Plus running Firefox and Chrome is using Adobe Flash Player which might be causing Memory issues.

I would also test your RAM it wouldn't hurt.

Go to Memtest86+ download the ISO image then burn it to a blank cd using Imgburn (how to burn an ISO image to cd using Imgburn) burn at lowest speed. With the newly burned cd and one RAM module at a time, boot with the cd and run at least 7 passes errors will be in RED 

Repeat the process with each RAM Module at a time.


----------



## Green972 (Mar 8, 2013)

I don't normally run two browsers, except I'v been having a lot of pcrashing problems from both, literally like every 5-10 mins. so I'v just been reinstalling them..but I get the pop up even if I use one, heck even right when my computer starts up sometimes the first thing I see is that pop up.

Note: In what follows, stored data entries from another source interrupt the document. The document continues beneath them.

Lemma temp_ops_dir os n : ∀ d, Forall temp_op os → is_temp n = false → apply_ops d os !! n = d !! n.
Proof.
  induction os as [|o os IH]; intros d Hos Hn; [done|]. apply Forall_cons in Hos as [Ho Hos]. cbn [apply_ops foldl].
  change (apply_ops (apply_op d o) os !! n = d !! n). rewrite IH by done.
  destruct o as [m j|m|]; cbn in *; [rewrite lookup_insert_ne by congruence|rewrite lookup_delete_ne by congruence|]; done.
Qed.
Lemma settled_dir s os n : settled s → sublist os (fs_pending s) → is_temp n = false →
  apply_ops (fs_durable s) os !! n = fs_durable s !! n.
Proof.
  intros Hs Hsub Hn. apply temp_ops_dir; [|done]. apply Forall_forall. intros o Ho.
  eapply Forall_forall; [apply (se_ops _ Hs)|]. by eapply elem_of_sublist.
Qed.
Lemma lookup_files s n : settled s → files s !! n =
  if is_temp n then None else i ← fs_durable s !! n; i_data <$> fs_inodes s !! i.
Proof.
  intros Hs. unfold files. rewrite lookup_vis. destruct (is_temp n) eqn:En; [done|].
  rewrite lookup_omap. unfold fs_dir. by rewrite (settled_dir s _ n Hs) by done.
Qed.

Lemma settled_crash s v : settled s → crash s v → vis v = files s.
Proof.
  intros Hs (os & Hsub & Hv). apply map_eq. intros n. rewrite lookup_files, lookup_vis by done.
  destruct (is_temp n) eqn:En; [done|]. specialize (Hv n). rewrite (settled_dir s os n Hs Hsub En) in Hv.
  destruct (fs_durable s !! n) as [i|] eqn:Hi; inversion Hv as [? c (f & Hf & Hc)|]; subst; [|done].
  cbn [mbind option_bind]. rewrite Hf. cbn. f_equal. destruct f as [sy da]. pose proof (se_clean _ Hs n i _ En Hi Hf) as E.
  cbn in E. subst sy. by apply inode_crash_clean.
Qed.
Lemma some_crash s : fs_wf s → ∃ v, crash_all s v.
Proof.
  intros Hwf. exists (rebase s (λ _, false) ∅ (fs_dir s)). intros n. unfold rebase. rewrite map_lookup_imap.
  destruct (fs_dir s !! n) as [i|] eqn:Hi; [|constructor]. cbn.
  destruct (dir_inode s (fs_pending s) n i Hwf (reflexivity _) Hi) as [f Hf]. rewrite Hf. constructor. exists f. split; [done|].
  apply inode_crash_data. by eapply wf_synced.
Qed.
Lemma crash_all_crash s v : crash_all s v → crash s v.
Proof. intros H. by exists (fs_pending s). Qed.

Lemma renamed_dir s0 tmp target data c n i : settled s0 → is_temp tmp = true → is_temp n = false →
  fs_dir (added s0 (clean data) [Link tmp (fs_next s0); Rename tmp target (fs_next s0)] c) !! n = Some i →
  (n = target ∧ i = fs_next s0) ∨ (n ≠ target ∧ fs_durable s0 !! n = Some i ∧ is_Some (fs_inodes s0 !! i)).
Proof.
  intros Hs Htmp Hn. unfold fs_dir. cbn [added fs_durable fs_pending]. rewrite apply_ops_app. cbn [apply_ops foldl apply_op].
  intros [[-> <-]|[Hne [_ [[-> _]|[_ Hi]]%lookup_insert_Some]%lookup_delete_Some]]%lookup_insert_Some; [by left|congruence|right].
  split_and!; [done|by rewrite <-(settled_dir s0 (fs_pending s0) n Hs)|by eapply (dir_inode _ _ _ _ (se_wf _ Hs))].
Qed.
Lemma settled_renamed s0 tmp target data c c' : settled s0 → is_temp tmp = true →
  let s := dir_synced (added s0 (clean data) [Link tmp (fs_next s0); Rename tmp target (fs_next s0)] c) c' in
  fs_wf s → settled s.
Proof.
  intros Hs Htmp s Hwf. split; [done|constructor| |].
  - intros n i g Hn Hi Hg. unfold s in *. cbn [dir_synced fs_durable fs_inodes] in *.
    apply renamed_dir in Hi as [[-> ->]|(Hne & Hi & Hj)]; [| |done..].
    + cbn in Hg. rewrite lookup_insert_eq in Hg. by injection Hg as <-.
    + rewrite added_agree in Hg; [by eapply (se_clean _ Hs)|apply Hs|done].
  - intros n m i Hn Hm Hi Hj. unfold s in *. cbn [dir_synced fs_durable] in *.
    apply renamed_dir in Hi as Hi'; [|done..]. apply renamed_dir in Hj as Hj'; [|done..].
    destruct Hi' as [[-> Ei]|(_ & Hi' & Hsi)], Hj' as [[-> Ej]|(_ & Hj' & Hsj)]; [done| | |by eapply (se_inj _ Hs)];
      exfalso; by apply (inode_old s0 i (se_wf _ Hs)).
Qed.

(** A call's result tells what is on the disk. *)
Lemma settled_write s0 tmp target data r s : settled s0 → is_temp tmp = true → is_temp target = false →
  ended s0 tmp target data r s →
  match r with
  | None => settled s ∧ files s = <[target := data]> (files s0)
  | Some ErrSyncDir => fs_wf s
  | Some _ => settled s ∧ files s = files s0
  end.
Proof.
  intros Hs Htmp Htgt He. pose proof (ended_wf _ _ _ _ _ _ (se_wf _ Hs) He) as Hwf. destruct r as [e|].
  - assert (e ≠ ErrSyncDir → s = s0 ∨ ∃ f c os, s = added s0 f os c ∧ Forall temp_op os) as H.
    { intros Hne. destruct e; try done; cbn in He; destruct He as [->|(f & c & os & -> & _ & [-> | ->])]; eauto;
        right; exists f, c; eexists; (split; [done|]); by repeat constructor. }
    destruct (decide (e = ErrSyncDir)) as [->|Hne]; [done|].
    assert (settled s ∧ files s = files s0); [|by destruct e].
    destruct (H Hne) as [->|(f & c & os & -> & Hos)]; [done|].
    assert (settled (added s0 f os c)) as Hs'.
    { split; [done|apply Forall_app; split; [apply (se_ops _ Hs)|done]| |apply (se_inj _ Hs)]. intros n i g Hn Hi Hg. eapply (se_clean _ Hs); [done..|].
      rewrite added_agree in Hg; [done|apply Hs|]. by eapply (wf_durable _ (se_wf _ Hs)). }
    split; [done|]. apply map_eq. intros n. rewrite !lookup_files by done. destruct (is_temp n); [done|].
    cbn [added fs_durable]. destruct (fs_durable s0 !! n) as [i|] eqn:Hi; [|done]. cbn [mbind option_bind].
    f_equal. apply (added_agree s0 f os c); [apply Hs|]. by eapply (wf_durable _ (se_wf _ Hs)).
  - assert (settled s) as Hs'.
    { destruct He as (c & c' & ->). by apply settled_renamed. }
    split; [done|]. destruct (some_crash s (se_wf _ Hs')) as [v Hv%crash_all_crash].
    destruct (ended_crash s0 tmp target data s v (se_wf _ Hs)) as (v0 & Hv0%crash_all_crash & E); [done..|].
    by rewrite <-(settled_crash s v), <-(settled_crash s0 v0).
Qed.

(** ** Sequences *)

Abbreviation write := (faults * N * string * bytes)%type (only parsing).
Definition write_all (ws : list write) (v : gmap string bytes) : gmap string bytes :=
  foldl (λ v w, let '(_, _, target, data) := w in <[target := data]> v) v ws.

Lemma durableWrites_prefix ws : ∀ s0 t s r, settled s0 → Forall (λ w : write, is_temp w.1.2 = false) ws →
  durableWrites ws s0 = (t, s, r) →
  (∀ s' v, s' ∈ s0 :: t → crash s' v → ∃ k, vis v = write_all (take k ws) (files s0)) ∧
  (r = None → settled s ∧ files s = write_all ws (files s0)).
Proof.
  induction ws as [|[[[ft now] target] data] ws IH]; intros s0 t s r Hs Hws.
  { intros [= <- <- <-]. split; [|done]. intros s' v ->%list_elem_of_singleton Hv. exists 0%nat. by apply settled_crash. }
  apply Forall_cons in Hws as [Htgt Hws]. cbn in Htgt. cbn [durableWrites]. unfold pbind.
  destruct (durableWrite ft now target data s0) as [[t1 s1] r1] eqn:E1.
  apply durableWrite_steps in E1 as [Hd He]. rewrite Forall_forall in Hd.
  assert (∀ s' v, s' ∈ s0 :: t1 → crash s' v → ∃ k, vis v = write_all (take k ((ft, now, target, data) :: ws)) (files s0)) as H1.
  { intros s' v Hs' Hv. destruct (during_crash s0 (tmpPath target now) target data s' v) as (v0 & Hv0 & H); [apply Hs|done|done|by apply Hd|done|].
    rewrite (settled_crash s0 v0 Hs Hv0) in H. destruct H as [-> | ->]; [by exists 0%nat|by exists 1%nat]. }
  pose proof (settled_write _ _ _ _ _ _ Hs (is_temp_tmpPath target now) Htgt He) as Hr.
  destruct r1 as [e|]; [intros [= <- <- <-]; rewrite app_nil_r; by split|].
  destruct Hr as [Hs1 Hf1]. destruct (durableWrites ws s1) as [[t2 s2] r2] eqn:E2. intros [= <- <- <-].
  destruct (IH _ _ _ _ Hs1 Hws E2) as [IH1 IH2]. split.
  - intros s' v H Hv. change (s' ∈ (s0 :: t1) ++ t2) in H. apply elem_of_app in H as [H|H]; [by eapply H1|].
    destruct (IH1 s' v) as [k Hk]; [by right|done|]. exists (S k). rewrite Hk, Hf1. done.
  - intros Hn. destruct (IH2 Hn) as [H2 H3]. split; [done|]. rewrite H3, Hf1. done.
Qed.

(** ** Appending *)

(** [s0] after bytes were appended to the file of inode [i], synced or not. *)
Definition grown (s0 : FS) (i : nat) (f : inode) (c : nat) : FS :=
  {| fs_inodes := <[i := f]> (fs_inodes s0); fs_durable := fs_durable s0; fs_pending := fs_pending s0;
     fs_next := fs_next s0; fs_fsyncCount := c |}.

Section append.
Context (s0 : FS) (n : string) (i : nat) (old : bytes).
Hypothesis Hs : settled s0.
Hypothesis Hn : is_temp n = false.
Hypothesis Hi : fs_durable s0 !! n = Some i.
Hypothesis Hold : fs_inodes s0 !! i = Some (clean old).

Ran the TFC test, red number is: 1,709.00mb

Wasn't able to do the command prompt thing, kept getting an error/invalid..nothing happens.


----------



## Green972 (Mar 8, 2013)

I'm having issues uploading the file into imgburn, every time I do it says "invalid or unsupported image file format" 
I'm not sure what I'm supposed to do..


----------



## Green972 (Mar 8, 2013)

Just got another low on memory pop up, it didn't say anything was causing it just to close any programs.


----------



## Masterchiefxx17 (Feb 27, 2010)

That's a large amount of files to be removed. Did you make sure to restart after the TFC was finished?

Did you run the Command Prompt as an Admin like I said too?


----------



## Green972 (Mar 8, 2013)

Yes, restarted, ran as administrator. nothing.


----------



## Masterchiefxx17 (Feb 27, 2010)

Please preform this test here:

http://www.techsupportforum.com/forums/f195/how-to-perform-a-memtest86-test-704108.html


----------



## Green972 (Mar 8, 2013)

OK, thanks! off to do the test now, I don't have a cellphone..so any red errors I'll just write down I suppose and post back.


----------



## Green972 (Mar 8, 2013)

Ok, so the scan finished..but I think it only scanned one pass and then it told me it finished and to pres Esc to exit..:/ I don't know why..


----------



## Masterchiefxx17 (Feb 27, 2010)

Try running it one more time.


----------



## shawnpb (May 30, 2010)

JackBauer_24 said:


> Plus running Firefox and Chrome is using Adobe Flash Player which might be causing Memory issues.
> 
> I would also test your RAM it wouldn't hurt.
> 
> ...


----------



## Green972 (Mar 8, 2013)

Ok, starting up again.


----------



## shawnpb (May 30, 2010)

If you have any red errors using Memtest assuming you tested one RAM module at a time by pulling out all of them except 1 then testing it. Ones that don't pass (Show RED) needs to be replaced with the same brand and specs as the others.


----------



## jenae (Jun 17, 2008)

Hi, you have MSE (microsoft security essentials and the antimalware service associated with it) you also have McAfee security adviser. Both of these processes will run in the background and with High Priority. Security adviser was good some years ago, you could live without it today, I would use the McAfee uninstaller to remove all traces, most of the cause for Low memory are processes that conflict, you have this possibility here.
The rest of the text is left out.